Teen Liz Taylor Clone and Bat Boy in Shotgun Bikini Wedding!

....I want to read this now.
posted by EmpressCallipygos at 9:28 AM on June 22, 2009


I have a nephew who was born with a very flattened skull on one side. This is apparently not that uncommon. He wore a special skull forming helmet for about 8 months as an infant, and presto! Pretty round skull.

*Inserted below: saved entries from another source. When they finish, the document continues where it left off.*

(* ===== verification/Telemetry.v ===== *)
(** * services/telemetry: the log stream, the hardware pipeline and the HTTP surface

    [logstream.go], [pipeline/hardware.go] and [server/server.go].  Strict JSON decoding
    and [json.Marshal] are functions of the sections; golang-jwt is as in Tokens.v.  A
    query is the list of its keys with their first values, in the order of the map
    iteration. *)
From S2P Require Export Tokens Sampler HubProofs.
#[local] Open Scope Z_scope.

(** ** logstream.go *)

(** [contracts.LogStreamEvent] *)
Record LogStreamEvent := { lg_Line : string; lg_Tag : string; lg_Level : string; lg_At : time }.

(** [^[a-z][a-z0-9_-]{0,31}$] *)
Definition tag_char (c : ascii) : bool := is_lower c || is_digit c || one_of "_-" c.
Definition TagPattern (s : string) : bool :=
  match s with
  | EmptyString => false
  | String c s' => is_lower c && match_class tag_char 0 31 s'
  end.

Definition levels : list string := ["debug"; "info"; "warn"; "error"].

(** [t.Truncate(time.Millisecond)] *)
Definition truncate_ms (t : time) : time := t - (t - zero_time) mod Millisecond.

Definition log_json (ev : LogStreamEvent) : json :=
  JObj [("line", JStr (lg_Line ev)); ("tag", JStr (lg_Tag ev)); ("level", JStr (lg_Level ev)); ("at", JNum (lg_At ev))].

Section logstream.
Context (decode_log : string -> result (LogStreamEvent * bool)) (Marshal : json -> result string).

Definition valid_log (ev : LogStreamEvent) : option string :=
  if String.eqb (lg_Line ev) "" then Some "log event: line is required"
  else if 8192 <? slen (lg_Line ev) then Some "log event: line exceeds 8192 bytes"
  else if negb (TagPattern (lg_Tag ev)) then Some ("log event: invalid tag " +:+ lg_Tag ev)
  else if negb (bool_decide (lg_Level ev ∈ levels)) then Some ("log event: invalid level " +:+ lg_Level ev)
  else if IsZero (lg_At ev) then Some "log event: at is required"
  else None.

Definition truncated (ev : LogStreamEvent) : LogStreamEvent :=
  {| lg_Line := lg_Line ev; lg_Tag := lg_Tag ev; lg_Level := lg_Level ev; lg_At := truncate_ms (lg_At ev) |}.

(** [Consumer.Handle] on the logs hub. *)
Definition log_Handle (data : string) (h : Hub) : result () * Hub :=
  match decode_log data with
  | Err e => (Err e, h)
  | Ok (ev, more) =>
      if (more : bool) then (Err (EMsg "log event: trailing data after JSON value"), h)
      else match valid_log ev with
      | Some msg => (Err (EMsg msg), h)
      | None =>
          match Marshal (log_json (truncated ev)) with
          | Err e => (Err e, h)
          | Ok out => (Ok (), Publish {| ev_Name := "log"; ev_Data := out; ev_Tag := lg_Tag ev |} h)
          end
      end
  end.

(** What a message on the subject publishes. *)
Definition log_event (data : string) (ev : Event) : Prop :=
  exists le out, decode_log data = Ok (le, false) /\ valid_log le = None /\
    Marshal (log_json (truncated le)) = Ok out /\
    ev = {| ev_Name := "log"; ev_Data := out; ev_Tag := lg_Tag le |}.
Lemma put_dir_stores_tree_witness :
  let r := run obj_sem (obj_PutDir "outputs/ws/j/hd" "/t") ex_objects in
  r.1 = Ok ["outputs/ws/j/hd/index.m3u8"; "outputs/ws/j/hd/seg/0.ts"] /\
  w_objects r.2 !! "outputs/ws/j/hd/seg/0.ts" = Some "abc".
Proof.
  pose (p := obj_PutDir "outputs/ws/j/hd" "/t").
  destruct (put_dir_stores_tree _ _ _ _ _ _ ex_mirrors (obj_run_spec p ex_objects)) as (_ & _ & H).
  assert (Hok : (run obj_sem p ex_objects).1
                = Ok ["outputs/ws/j/hd/index.m3u8"; "outputs/ws/j/hd/seg/0.ts"]) by (vm_compute; reflexivity).
  fold p. split; [exact Hok|]. destruct (H _ Hok) as (_ & _ & _ & Hst).
  rewrite Forall_forall in Hst.
  exact (Hst (["seg"; "0.ts"], "abc") ltac:(right; left)).
Defined.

Cue childhood flashback to Oblio and his dog Arrow...
posted by miss lynnster at 9:39 AM on June 22, 2009


I actually saw an old man that had an elongated head while traveling across africa, I can only assume that it was the result of head binding. It was a long time ago, (1991?) so I'm trying to remember more details - there may actually have been a man and a woman - both quite old. We saw them in a small town in what was then Zaire, dressed in very traditional-looking clothing (which was generally worn by less than half of the people we'd see there) The overall effect wasn't as disturbing as you'd expect, though at the time I was also sometimes seeing pygmies (aka) with lip disks, so odd was normal, if you know what I mean. Their faces looked normal, just the back of the head went sorta...up. They seemed very dignified. I didn't take and pictures because it felt disrespectful, but I was really fascinated to see it.
posted by 5_13_23_42_69_666 at 5:24 PM on June 22, 2009


From the first link - "The plates or the so-called Iki stones are about 70 million years old. The drawings (on the plates)show people with disproportionately large heads.

I thought the earth was only five thousand years old.

Still an interesting subject.
posted by Iron Rat at 8:36 PM on June 22, 2009


Head Shaping is still being done to this date by many cultures.

In fact before my first son was born, the nurse told the new parents-to-be about it and hinted that she was against it but was formally noncommittal because she didn't want to offend any of the various cultures of the audience.
posted by eye of newt at 10:25 PM on June 22, 2009


Teeth shaping is near-universal in my culture, although that arguably has a practical as well as aesthetic purpose.